> [WHAT NEEDS TO BE DONE]:
Search the material below for the string "parsecmd" and copy each line where it appears.

> [DATA UNDER STUDY]:

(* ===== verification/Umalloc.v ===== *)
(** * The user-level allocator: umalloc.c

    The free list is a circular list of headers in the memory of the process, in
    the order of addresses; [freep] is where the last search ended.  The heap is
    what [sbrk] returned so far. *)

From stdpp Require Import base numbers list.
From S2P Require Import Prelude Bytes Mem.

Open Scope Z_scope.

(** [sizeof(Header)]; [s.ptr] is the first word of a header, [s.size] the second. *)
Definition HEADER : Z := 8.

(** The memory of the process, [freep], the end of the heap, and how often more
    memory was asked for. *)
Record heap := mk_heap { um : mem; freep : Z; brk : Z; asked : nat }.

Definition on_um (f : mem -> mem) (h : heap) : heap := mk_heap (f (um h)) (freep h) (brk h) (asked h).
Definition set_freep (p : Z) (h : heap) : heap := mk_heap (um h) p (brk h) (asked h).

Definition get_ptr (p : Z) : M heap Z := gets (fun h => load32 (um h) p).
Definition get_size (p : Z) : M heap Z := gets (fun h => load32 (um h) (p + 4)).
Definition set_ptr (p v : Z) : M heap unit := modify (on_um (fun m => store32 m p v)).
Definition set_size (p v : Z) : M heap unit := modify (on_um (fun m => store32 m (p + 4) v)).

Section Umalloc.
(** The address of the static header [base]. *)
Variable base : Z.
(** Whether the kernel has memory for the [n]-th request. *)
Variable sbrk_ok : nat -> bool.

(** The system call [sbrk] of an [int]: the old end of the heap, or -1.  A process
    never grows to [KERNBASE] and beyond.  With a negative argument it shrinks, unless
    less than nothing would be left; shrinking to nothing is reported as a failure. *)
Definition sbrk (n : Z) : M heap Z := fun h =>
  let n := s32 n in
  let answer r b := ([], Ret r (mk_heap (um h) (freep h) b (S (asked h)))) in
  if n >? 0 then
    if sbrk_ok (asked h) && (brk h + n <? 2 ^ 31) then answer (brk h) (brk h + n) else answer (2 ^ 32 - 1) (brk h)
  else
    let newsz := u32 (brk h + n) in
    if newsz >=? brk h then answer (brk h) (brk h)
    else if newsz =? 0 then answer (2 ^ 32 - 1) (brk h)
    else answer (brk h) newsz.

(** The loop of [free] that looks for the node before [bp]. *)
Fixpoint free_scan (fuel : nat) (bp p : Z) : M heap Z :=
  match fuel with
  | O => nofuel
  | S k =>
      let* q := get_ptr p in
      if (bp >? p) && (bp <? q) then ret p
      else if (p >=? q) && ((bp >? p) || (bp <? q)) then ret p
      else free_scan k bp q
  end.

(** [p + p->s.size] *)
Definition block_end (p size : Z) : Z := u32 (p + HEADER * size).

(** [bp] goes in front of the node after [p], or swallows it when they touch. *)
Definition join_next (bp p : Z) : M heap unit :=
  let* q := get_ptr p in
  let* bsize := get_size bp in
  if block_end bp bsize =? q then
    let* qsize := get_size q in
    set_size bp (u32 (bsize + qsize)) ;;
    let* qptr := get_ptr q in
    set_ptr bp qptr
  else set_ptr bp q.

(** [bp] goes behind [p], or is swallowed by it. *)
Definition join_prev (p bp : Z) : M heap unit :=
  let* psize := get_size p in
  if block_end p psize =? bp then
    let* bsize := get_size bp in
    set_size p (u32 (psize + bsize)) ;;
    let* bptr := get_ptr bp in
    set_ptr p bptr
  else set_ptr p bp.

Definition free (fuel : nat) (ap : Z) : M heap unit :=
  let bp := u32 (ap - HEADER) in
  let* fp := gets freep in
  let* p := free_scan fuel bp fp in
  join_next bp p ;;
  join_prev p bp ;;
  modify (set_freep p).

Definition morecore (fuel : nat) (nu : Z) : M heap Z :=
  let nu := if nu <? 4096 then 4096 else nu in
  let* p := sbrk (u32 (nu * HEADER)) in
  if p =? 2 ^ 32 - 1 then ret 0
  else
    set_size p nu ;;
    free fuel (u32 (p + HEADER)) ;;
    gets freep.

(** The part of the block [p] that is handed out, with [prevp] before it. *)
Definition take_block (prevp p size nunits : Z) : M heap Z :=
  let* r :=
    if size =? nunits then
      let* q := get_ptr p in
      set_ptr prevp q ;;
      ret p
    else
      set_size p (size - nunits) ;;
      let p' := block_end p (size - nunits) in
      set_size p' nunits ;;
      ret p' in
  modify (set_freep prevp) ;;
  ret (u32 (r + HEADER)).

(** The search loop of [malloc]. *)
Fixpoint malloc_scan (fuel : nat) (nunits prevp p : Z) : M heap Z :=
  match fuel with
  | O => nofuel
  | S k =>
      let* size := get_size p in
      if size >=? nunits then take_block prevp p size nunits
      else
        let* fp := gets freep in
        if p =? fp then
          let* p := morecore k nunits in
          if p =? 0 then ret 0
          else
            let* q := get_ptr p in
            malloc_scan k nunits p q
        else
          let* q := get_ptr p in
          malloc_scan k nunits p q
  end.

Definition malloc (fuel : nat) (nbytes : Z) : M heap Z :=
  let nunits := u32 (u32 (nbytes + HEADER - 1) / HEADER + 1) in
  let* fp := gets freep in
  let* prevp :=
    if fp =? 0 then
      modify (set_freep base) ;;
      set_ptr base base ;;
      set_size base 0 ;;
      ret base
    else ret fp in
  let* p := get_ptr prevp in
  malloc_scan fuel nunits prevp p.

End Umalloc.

...

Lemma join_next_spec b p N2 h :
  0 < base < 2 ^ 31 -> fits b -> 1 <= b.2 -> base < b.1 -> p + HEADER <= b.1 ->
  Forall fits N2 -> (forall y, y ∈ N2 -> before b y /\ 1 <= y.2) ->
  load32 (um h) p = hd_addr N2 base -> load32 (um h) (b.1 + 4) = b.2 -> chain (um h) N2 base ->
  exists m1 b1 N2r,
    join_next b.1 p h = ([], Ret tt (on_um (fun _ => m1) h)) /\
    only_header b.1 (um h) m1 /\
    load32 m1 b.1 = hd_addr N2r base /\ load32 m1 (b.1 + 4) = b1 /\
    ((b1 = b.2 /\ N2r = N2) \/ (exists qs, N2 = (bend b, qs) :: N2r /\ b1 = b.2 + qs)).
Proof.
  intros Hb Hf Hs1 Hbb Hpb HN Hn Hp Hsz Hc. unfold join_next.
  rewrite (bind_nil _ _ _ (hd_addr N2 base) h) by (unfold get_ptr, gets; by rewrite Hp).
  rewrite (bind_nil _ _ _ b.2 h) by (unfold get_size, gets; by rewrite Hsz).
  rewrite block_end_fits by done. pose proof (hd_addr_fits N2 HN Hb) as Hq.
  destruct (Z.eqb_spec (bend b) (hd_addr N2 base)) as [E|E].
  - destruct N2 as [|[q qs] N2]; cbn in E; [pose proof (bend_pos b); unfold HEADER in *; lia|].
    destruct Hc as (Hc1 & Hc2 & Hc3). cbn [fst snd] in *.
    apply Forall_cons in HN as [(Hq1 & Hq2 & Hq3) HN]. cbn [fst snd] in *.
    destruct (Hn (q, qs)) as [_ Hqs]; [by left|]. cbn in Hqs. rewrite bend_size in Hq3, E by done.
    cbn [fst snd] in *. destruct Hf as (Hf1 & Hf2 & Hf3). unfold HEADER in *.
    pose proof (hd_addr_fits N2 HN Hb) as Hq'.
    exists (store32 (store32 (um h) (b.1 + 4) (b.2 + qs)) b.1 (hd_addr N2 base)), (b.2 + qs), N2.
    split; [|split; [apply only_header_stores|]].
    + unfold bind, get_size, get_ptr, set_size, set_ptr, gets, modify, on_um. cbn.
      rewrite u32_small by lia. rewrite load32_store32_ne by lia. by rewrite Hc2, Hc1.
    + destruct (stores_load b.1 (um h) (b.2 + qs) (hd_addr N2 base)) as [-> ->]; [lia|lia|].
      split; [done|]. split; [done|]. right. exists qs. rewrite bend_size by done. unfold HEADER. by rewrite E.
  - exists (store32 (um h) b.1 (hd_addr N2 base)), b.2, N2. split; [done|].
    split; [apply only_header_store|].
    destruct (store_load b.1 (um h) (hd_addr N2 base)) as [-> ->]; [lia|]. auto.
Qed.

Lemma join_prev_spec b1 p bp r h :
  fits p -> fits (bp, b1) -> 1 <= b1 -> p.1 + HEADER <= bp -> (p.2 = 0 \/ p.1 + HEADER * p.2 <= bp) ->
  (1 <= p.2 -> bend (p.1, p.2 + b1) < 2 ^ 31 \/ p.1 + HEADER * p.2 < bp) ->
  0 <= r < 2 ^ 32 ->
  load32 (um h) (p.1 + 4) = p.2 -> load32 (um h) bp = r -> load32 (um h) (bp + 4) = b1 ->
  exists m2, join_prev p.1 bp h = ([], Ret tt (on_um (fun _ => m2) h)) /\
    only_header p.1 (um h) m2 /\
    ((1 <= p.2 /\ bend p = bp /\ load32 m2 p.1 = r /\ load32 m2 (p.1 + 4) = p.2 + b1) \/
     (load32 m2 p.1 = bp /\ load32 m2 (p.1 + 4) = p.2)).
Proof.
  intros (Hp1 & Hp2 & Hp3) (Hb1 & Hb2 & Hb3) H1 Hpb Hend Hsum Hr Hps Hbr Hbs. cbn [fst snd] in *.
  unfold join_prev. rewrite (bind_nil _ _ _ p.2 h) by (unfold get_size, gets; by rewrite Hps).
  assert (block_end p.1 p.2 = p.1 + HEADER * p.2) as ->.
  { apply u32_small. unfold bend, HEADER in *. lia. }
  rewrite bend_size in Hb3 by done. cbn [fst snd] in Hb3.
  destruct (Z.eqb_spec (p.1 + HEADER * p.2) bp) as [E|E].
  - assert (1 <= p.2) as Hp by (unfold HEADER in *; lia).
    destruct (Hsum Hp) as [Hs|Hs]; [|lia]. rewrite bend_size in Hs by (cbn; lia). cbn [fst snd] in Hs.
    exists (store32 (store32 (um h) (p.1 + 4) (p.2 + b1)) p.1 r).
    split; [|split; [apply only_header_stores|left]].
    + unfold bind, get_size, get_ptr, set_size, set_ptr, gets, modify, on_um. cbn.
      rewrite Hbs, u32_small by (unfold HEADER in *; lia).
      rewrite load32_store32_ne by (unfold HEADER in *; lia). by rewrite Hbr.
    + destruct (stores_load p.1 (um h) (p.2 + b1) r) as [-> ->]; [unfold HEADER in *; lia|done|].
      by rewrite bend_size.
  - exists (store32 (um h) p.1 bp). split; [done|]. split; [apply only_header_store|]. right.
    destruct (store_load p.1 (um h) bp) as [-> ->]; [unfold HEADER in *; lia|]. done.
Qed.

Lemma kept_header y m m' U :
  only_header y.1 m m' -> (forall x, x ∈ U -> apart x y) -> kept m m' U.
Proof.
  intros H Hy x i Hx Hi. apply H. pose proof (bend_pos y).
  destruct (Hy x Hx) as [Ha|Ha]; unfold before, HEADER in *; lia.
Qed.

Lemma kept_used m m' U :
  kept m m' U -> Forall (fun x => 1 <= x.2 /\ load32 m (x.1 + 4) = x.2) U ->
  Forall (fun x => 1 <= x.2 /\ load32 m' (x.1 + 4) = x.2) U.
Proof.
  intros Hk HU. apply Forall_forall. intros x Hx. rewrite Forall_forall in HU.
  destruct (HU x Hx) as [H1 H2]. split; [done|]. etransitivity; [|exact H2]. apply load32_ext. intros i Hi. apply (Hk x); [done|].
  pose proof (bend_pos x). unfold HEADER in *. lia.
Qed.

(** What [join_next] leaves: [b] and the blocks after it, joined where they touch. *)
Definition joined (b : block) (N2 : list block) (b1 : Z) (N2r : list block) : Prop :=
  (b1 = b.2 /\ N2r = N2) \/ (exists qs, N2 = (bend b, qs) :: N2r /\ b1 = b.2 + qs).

...

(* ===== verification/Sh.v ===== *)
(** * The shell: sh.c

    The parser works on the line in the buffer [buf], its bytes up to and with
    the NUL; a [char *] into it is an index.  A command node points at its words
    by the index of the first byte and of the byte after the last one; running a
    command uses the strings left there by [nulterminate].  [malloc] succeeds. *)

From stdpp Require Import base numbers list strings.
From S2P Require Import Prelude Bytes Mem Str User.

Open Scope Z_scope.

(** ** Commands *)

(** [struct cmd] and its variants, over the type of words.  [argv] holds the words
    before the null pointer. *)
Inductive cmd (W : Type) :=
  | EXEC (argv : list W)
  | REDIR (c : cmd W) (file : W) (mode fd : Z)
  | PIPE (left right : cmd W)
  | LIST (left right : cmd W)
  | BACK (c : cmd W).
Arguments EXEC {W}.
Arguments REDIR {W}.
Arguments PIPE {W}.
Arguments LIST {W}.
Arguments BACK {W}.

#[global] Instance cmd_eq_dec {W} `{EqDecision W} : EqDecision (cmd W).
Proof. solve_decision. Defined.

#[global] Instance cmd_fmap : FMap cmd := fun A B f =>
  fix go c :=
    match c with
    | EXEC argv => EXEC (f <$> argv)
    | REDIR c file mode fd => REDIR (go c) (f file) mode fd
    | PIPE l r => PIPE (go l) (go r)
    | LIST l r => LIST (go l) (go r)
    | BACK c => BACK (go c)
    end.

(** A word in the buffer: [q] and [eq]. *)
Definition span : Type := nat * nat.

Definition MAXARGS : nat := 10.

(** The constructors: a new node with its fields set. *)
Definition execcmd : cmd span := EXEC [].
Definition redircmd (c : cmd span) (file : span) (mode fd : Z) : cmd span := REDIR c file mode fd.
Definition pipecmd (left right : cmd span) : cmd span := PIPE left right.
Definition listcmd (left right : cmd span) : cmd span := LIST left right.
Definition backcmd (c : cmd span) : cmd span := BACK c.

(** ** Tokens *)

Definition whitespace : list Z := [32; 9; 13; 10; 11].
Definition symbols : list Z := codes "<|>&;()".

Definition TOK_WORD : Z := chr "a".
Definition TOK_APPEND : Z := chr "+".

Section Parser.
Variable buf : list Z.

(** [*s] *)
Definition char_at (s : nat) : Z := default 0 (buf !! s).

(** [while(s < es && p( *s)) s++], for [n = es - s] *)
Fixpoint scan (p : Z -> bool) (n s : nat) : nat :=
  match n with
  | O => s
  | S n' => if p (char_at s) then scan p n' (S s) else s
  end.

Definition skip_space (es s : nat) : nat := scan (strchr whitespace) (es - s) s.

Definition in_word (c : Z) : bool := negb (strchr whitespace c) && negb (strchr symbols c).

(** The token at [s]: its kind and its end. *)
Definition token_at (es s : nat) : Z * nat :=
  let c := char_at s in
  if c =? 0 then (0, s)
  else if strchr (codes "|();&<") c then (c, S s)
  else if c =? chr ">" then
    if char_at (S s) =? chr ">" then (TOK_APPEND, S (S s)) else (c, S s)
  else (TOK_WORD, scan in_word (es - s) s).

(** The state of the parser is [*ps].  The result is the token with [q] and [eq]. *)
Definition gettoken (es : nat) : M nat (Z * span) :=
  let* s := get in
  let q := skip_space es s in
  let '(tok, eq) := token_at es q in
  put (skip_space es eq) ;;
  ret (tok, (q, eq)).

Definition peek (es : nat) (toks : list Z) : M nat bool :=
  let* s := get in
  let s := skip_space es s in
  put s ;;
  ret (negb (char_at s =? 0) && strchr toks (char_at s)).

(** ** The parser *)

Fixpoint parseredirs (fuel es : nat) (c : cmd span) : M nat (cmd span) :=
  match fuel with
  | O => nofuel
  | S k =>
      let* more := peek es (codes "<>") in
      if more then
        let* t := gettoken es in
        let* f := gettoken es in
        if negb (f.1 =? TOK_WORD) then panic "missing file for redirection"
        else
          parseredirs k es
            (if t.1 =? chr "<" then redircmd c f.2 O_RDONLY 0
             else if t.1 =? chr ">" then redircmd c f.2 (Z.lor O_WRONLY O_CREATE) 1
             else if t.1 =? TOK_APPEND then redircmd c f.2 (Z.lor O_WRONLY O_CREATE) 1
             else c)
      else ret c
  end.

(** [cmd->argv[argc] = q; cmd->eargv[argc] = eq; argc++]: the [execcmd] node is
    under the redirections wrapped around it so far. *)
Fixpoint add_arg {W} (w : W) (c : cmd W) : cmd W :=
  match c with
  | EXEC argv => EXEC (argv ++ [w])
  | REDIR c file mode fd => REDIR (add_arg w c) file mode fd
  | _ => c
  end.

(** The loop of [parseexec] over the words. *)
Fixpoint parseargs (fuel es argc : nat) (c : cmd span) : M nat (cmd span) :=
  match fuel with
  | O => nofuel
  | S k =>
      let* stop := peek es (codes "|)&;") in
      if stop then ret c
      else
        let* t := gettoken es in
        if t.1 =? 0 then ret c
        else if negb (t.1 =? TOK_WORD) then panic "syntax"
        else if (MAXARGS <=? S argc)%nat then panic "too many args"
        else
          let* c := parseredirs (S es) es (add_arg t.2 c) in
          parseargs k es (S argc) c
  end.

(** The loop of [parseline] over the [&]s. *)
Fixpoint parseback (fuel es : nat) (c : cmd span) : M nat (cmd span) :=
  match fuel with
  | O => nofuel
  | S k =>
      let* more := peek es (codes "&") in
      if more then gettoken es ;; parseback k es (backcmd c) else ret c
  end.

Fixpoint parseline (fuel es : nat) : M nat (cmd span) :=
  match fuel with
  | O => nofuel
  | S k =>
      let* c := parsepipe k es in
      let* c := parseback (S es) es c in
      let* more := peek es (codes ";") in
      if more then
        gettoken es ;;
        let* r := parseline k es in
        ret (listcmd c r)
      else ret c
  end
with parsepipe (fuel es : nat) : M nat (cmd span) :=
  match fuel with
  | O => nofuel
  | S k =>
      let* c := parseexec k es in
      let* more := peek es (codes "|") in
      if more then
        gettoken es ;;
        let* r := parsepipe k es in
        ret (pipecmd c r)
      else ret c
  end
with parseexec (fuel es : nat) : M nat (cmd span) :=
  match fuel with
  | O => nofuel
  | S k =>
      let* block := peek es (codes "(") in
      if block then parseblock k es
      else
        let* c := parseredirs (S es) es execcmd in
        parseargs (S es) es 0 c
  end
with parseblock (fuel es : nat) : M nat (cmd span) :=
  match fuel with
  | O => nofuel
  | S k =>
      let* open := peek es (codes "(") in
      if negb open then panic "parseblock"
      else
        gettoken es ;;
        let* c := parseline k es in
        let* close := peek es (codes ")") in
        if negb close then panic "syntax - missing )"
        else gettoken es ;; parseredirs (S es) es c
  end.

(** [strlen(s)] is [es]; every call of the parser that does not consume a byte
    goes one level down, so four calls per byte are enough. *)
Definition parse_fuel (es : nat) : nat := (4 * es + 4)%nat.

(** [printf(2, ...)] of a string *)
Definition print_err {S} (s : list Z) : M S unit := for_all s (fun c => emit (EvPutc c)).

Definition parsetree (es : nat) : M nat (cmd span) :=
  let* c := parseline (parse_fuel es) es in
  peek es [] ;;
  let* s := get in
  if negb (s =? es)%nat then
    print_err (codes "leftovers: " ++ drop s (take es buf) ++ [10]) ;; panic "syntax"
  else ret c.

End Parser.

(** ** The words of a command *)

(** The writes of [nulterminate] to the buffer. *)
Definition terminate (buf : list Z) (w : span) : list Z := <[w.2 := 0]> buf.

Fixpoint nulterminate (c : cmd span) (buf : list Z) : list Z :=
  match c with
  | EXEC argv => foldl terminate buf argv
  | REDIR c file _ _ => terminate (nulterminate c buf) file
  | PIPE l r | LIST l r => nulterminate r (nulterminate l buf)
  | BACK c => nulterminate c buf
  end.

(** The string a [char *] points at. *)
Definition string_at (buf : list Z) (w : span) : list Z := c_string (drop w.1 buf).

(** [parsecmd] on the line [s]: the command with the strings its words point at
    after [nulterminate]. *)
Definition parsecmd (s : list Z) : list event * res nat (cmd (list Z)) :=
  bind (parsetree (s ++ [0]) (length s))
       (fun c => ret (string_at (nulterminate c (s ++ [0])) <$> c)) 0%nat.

> [WRITTEN ANSWER]:
(** [parsecmd] on the line [s]: the command with the strings its words point at
Definition parsecmd (s : list Z) : list event * res nat (cmd (list Z)) :=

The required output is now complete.